WHAT NEEDS TO BE DONE:
Print, in exact form, the lines below from the one containing "- (* an entry that is no directory *)" through the one containing "rewrite Hbelow.", and omit all others.

** PROVIDED INFORMATION follows **

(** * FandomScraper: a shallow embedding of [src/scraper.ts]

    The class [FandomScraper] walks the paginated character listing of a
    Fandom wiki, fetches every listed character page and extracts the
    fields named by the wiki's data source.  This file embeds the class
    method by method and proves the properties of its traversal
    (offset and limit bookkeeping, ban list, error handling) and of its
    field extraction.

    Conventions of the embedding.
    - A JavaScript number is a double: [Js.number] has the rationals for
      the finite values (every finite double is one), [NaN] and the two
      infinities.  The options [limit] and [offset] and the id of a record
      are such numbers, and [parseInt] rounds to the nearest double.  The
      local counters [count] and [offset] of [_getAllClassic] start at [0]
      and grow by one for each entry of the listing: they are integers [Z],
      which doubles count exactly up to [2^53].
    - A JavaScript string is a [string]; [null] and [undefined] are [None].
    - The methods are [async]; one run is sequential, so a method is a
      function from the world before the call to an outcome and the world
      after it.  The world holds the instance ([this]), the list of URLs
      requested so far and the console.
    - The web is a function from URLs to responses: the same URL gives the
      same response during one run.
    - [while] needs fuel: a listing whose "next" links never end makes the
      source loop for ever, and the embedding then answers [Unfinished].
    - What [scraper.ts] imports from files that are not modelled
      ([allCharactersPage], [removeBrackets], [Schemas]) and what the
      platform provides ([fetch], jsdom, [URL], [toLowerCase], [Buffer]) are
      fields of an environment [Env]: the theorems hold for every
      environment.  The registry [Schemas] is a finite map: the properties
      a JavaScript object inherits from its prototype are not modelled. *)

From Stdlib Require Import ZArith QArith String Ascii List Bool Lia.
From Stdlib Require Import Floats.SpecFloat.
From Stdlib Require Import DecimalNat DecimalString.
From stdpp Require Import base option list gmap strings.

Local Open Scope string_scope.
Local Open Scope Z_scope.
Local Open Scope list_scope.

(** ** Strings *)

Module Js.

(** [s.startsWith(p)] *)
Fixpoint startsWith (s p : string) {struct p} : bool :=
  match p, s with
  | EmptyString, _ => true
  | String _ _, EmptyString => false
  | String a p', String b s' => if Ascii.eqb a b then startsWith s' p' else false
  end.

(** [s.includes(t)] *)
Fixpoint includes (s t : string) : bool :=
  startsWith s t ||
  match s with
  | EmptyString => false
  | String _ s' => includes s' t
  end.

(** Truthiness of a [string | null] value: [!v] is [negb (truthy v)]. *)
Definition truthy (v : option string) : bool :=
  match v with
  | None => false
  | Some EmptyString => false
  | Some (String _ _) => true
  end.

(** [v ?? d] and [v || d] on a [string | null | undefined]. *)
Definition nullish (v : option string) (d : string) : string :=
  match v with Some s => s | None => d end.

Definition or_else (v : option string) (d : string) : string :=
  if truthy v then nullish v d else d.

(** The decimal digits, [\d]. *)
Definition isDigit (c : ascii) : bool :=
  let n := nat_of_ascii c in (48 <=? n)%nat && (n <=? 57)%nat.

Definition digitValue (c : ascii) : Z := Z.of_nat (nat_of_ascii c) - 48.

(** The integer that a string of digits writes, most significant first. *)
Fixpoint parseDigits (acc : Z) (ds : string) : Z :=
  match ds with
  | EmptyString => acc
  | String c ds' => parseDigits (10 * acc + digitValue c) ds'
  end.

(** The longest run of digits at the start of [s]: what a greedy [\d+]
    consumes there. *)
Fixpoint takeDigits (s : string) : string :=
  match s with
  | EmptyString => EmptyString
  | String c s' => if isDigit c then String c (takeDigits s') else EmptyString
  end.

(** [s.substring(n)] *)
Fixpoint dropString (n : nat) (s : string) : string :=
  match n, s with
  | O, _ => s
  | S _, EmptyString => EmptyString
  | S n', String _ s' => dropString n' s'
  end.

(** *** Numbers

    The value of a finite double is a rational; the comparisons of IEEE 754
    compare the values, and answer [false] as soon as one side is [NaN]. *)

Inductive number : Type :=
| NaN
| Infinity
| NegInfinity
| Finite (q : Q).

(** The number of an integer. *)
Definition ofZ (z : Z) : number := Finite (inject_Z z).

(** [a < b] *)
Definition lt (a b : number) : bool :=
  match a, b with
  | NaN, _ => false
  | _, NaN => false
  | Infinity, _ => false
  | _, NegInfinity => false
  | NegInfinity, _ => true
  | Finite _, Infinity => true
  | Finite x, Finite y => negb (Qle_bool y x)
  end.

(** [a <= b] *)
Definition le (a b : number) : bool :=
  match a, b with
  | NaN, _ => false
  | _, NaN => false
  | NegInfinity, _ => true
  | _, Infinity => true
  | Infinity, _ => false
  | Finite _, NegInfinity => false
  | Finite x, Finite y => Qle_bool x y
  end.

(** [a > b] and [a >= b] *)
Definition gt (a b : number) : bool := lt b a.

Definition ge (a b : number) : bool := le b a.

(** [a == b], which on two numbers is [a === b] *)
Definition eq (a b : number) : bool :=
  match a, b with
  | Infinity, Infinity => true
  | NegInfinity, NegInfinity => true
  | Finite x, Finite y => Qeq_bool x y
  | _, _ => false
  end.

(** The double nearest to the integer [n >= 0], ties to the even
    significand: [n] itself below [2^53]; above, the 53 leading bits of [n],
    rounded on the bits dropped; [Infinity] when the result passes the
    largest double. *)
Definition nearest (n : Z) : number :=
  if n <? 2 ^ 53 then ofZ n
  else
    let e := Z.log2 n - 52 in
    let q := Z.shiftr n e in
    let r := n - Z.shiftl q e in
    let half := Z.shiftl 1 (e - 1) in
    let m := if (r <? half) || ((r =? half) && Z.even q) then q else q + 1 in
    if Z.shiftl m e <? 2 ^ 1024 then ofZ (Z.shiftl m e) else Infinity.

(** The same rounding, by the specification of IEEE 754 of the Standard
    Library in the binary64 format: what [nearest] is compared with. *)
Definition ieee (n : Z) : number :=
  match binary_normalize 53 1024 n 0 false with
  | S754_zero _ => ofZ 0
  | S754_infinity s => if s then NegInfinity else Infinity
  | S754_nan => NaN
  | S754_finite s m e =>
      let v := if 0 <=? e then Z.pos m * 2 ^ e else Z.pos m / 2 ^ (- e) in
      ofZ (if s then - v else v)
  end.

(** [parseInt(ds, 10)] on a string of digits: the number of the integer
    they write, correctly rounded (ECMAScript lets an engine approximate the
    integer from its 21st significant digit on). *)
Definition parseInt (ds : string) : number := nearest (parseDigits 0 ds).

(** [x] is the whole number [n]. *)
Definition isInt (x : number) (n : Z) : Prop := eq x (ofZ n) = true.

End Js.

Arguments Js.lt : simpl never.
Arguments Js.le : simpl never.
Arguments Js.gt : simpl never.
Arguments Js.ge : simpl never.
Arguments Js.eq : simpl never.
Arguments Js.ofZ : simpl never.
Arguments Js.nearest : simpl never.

** End of PROVIDED INFORMATION **
** PROVIDED INFORMATION follows **

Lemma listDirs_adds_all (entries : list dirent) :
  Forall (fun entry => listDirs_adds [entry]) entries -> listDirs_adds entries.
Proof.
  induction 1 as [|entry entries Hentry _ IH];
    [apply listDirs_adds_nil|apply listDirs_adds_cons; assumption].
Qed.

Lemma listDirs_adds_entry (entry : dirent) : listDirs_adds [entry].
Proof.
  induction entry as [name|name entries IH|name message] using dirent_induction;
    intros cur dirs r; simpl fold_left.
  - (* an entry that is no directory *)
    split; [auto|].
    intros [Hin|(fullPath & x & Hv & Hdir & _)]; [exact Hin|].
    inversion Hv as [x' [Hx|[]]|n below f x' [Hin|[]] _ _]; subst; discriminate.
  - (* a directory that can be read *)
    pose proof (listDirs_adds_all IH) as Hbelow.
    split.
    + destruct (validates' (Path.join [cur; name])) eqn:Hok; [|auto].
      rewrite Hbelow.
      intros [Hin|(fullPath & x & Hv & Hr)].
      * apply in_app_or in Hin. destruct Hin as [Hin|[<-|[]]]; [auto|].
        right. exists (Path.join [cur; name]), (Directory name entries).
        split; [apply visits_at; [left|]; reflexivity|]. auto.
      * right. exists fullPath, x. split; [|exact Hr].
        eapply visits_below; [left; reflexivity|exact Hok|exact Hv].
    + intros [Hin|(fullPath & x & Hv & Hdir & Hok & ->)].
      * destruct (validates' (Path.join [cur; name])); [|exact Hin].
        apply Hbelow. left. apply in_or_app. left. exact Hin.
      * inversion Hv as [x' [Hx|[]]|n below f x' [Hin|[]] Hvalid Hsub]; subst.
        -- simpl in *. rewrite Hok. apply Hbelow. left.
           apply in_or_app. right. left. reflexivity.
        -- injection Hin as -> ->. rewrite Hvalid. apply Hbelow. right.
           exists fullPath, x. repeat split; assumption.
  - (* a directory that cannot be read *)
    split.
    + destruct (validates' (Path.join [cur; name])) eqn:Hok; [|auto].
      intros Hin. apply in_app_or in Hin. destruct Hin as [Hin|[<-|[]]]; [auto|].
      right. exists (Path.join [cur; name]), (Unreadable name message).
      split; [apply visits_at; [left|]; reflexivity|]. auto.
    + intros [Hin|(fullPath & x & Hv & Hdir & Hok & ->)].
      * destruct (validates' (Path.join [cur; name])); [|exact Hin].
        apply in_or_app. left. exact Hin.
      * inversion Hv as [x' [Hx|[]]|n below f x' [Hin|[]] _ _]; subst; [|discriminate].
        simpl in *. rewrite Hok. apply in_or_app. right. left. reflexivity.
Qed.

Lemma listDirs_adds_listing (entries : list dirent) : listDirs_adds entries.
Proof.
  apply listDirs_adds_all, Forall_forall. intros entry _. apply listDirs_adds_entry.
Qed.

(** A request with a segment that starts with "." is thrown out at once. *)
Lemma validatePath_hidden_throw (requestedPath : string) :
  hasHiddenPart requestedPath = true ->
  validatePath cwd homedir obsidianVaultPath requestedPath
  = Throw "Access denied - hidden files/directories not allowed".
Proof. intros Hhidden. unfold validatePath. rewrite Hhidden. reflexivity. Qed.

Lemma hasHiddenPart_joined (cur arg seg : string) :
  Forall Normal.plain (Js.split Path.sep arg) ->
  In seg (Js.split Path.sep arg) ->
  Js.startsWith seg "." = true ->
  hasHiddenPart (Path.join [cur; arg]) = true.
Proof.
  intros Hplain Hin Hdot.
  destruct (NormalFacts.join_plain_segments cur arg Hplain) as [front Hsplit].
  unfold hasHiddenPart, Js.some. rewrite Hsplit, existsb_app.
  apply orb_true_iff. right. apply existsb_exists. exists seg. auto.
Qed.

** End of PROVIDED INFORMATION **

OUTPUT:
  - (* an entry that is no directory *)
    split; [auto|].
    intros [Hin|(fullPath & x & Hv & Hdir & _)]; [exact Hin|].
    inversion Hv as [x' [Hx|[]]|n below f x' [Hin|[]] _ _]; subst; discriminate.
  - (* a directory that can be read *)
    pose proof (listDirs_adds_all IH) as Hbelow.
    split.
    + destruct (validates' (Path.join [cur; name])) eqn:Hok; [|auto].
      rewrite Hbelow.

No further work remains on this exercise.